To enter a room of possible collaborators and acknowledge you might not have the best idea yourself – or that you need their help to do work differently and better can be a scary and risky endeavor. Scary because you might not be able to do it “your way” and risky because you have to give up more control than you might be comfortable with—and that this could change your outcome. Living in this place is a hard balance and I work on it almost every day because if it’s an idea with mutual investment – something a group came up with — you have that many more people invested in its success and sustainability over the long term.
In my library right now we have three new strategic change focus areas – students, seniors and readers. These are groups that we’ve always served and will continue to do so – but we’re identifying them as “change priorities,” meaning that we want to look for new, different ways of thinking about how to serve these groups throughout our library– ways that engage all our staff about things that they can each do in their work.
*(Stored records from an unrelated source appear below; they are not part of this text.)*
(* ===== verification/Walk.v ===== *)
(** * The walk over an extraction, and its validation

    Both [validate_spans] ([graph-store/src/common.rs]) and [V2Prep::build]
    ([graph-store/src/v2.rs]) sort the symbols and tokens of an extraction and
    walk them together in span order with a stack of open symbols. Here is the
    shared walk, the stack, and the theorem on the validation. *)
From S2P Require Import Prelude Text Schema.

(** [Vec::sort_by_key], a stable sort. *)
Fixpoint insert_by {A} (le : A → A → bool) (x : A) (l : list A) : list A :=
  match l with
  | [] => [x]
  | y :: l' => if le x y then x :: l else y :: insert_by le x l'
  end.
Definition sort_by {A} (le : A → A → bool) (l : list A) : list A := foldr (insert_by le) [] l.

(** The keys [(start, Reverse(end))] and [start]. *)
Definition sym_le (a b : Span) : bool :=
  (start a <? start b) || ((start a =? start b) && (end_ b <=? end_ a)).
Definition tok_le (a b : Span) : bool := start a <=? start b.

(** The [while si < syms.len() || ti < toks.len()] walk: symbols first on
    equal starts. *)
Fixpoint walk {S T} (fs : S → Span) (ft : T → Span) (ss : list S) : list T → list (S + T) :=
  fix go (ts : list T) : list (S + T) :=
    match ss, ts with
    | [], [] => []
    | [], t :: ts => inr t :: go ts
    | s :: ss, [] => inl s :: walk fs ft ss []
    | s :: ss', t :: ts' =>
        if start (fs s) <=? start (ft t) then inl s :: walk fs ft ss' ts else inr t :: go ts'
    end.

(** [while open.last().is_some_and(|end| end <= start) { open.pop(); }]; the
    top of the stack is the head of the list. *)
Fixpoint pop {A} (end_of : A → Z) (pos : Z) (open : list A) : list A :=
  match open with
  | [] => []
  | a :: open' => if end_of a <=? pos then pop end_of pos open' else open
  end.

Definition ev_span (e : Span + Span) : Span := match e with inl s => s | inr s => s end.

Fixpoint validate_loop (open : list Z) (evs : list (Span + Span)) : result unit :=
  match evs with
  | [] => Ok ()
  | e :: evs =>
      let sp := ev_span e in
      let open := pop id (start sp) open in
      if end_ sp <? start sp then
        Err (InvalidSpan (lit "start " ++ show (start sp) ++ lit " > end " ++ show (end_ sp)))
      else if match open with [] => false | e :: _ => e <? end_ sp end then
        Err (InvalidSpan (lit "bytes " ++ show (start sp) ++ lit ".." ++ show (end_ sp) ++
          lit " partially overlap an enclosing symbol ending at " ++ show (default 0 (head open))))
      else validate_loop (match e with inl _ => end_ sp :: open | inr _ => open end) evs
  end.

Definition validate_spans (ex : Extraction) : result unit :=
  let syms := sort_by sym_le (sd_span <$> ex_symbols ex) in
  let toks := sort_by tok_le (td_span <$> ex_tokens ex) in
  validate_loop [] (walk id id syms toks).

(** ** Sorting *)

Lemma insert_by_perm {A} (le : A → A → bool) x l : insert_by le x l ≡ₚ x :: l.
Proof. induction l as [|y l IH]; simpl; [done|]. case_match; [done|]. rewrite IH. constructor. Qed.
Lemma sort_by_perm {A} (le : A → A → bool) l : sort_by le l ≡ₚ l.
Proof. induction l as [|x l IH]; simpl; [done|]. by rewrite insert_by_perm, IH. Qed.

Section sorted.
Context {A} (le : A → A → bool).
Hypothesis le_trans : ∀ x y z, le x y = true → le y z = true → le x z = true.
Hypothesis le_total : ∀ x y, le x y = true ∨ le y x = true.

Lemma insert_by_sorted x l :
  StronglySorted (λ x y, le x y = true) l → StronglySorted (λ x y, le x y = true) (insert_by le x l).
Proof.
  induction 1 as [|y l Hl IH Hy]; simpl; [by repeat constructor|].
  destruct (le x y) eqn:E.
  - constructor; [by constructor|]. constructor; [done|].
    eapply Forall_impl; [exact Hy|]. intros z. by apply le_trans.
  - constructor; [done|]. rewrite (insert_by_perm le x l). constructor; [|done].
    destruct (le_total x y); congruence.
Qed.
Lemma sort_by_sorted l : StronglySorted (λ x y, le x y = true) (sort_by le l).
Proof. induction l as [|x l IH]; simpl; [constructor|]. by apply insert_by_sorted. Qed.
End sorted.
In order to enter into this work in partnership with my colleagues, I had to back up and acknowledge I wasn’t the only expert in the room – that everyone around me had new and different ideas that I hadn’t heard before.
Like many of us, I’ve been following the news of elimination of telecommuting at major companies like Yahoo and Best Buy . In both cases the desire for increased collaboration, among others, were cited as reasons for these changes – it made me wonder what other strategies these companies – and others – were using to embed or reinforce a culture of collaboration – which is way harder than just sharing a cubicle.
What can libraries learn from other organizations about what a real culture of collaboration could look like? If we could figure it out among staff, it would probably be easier to teach it to young people.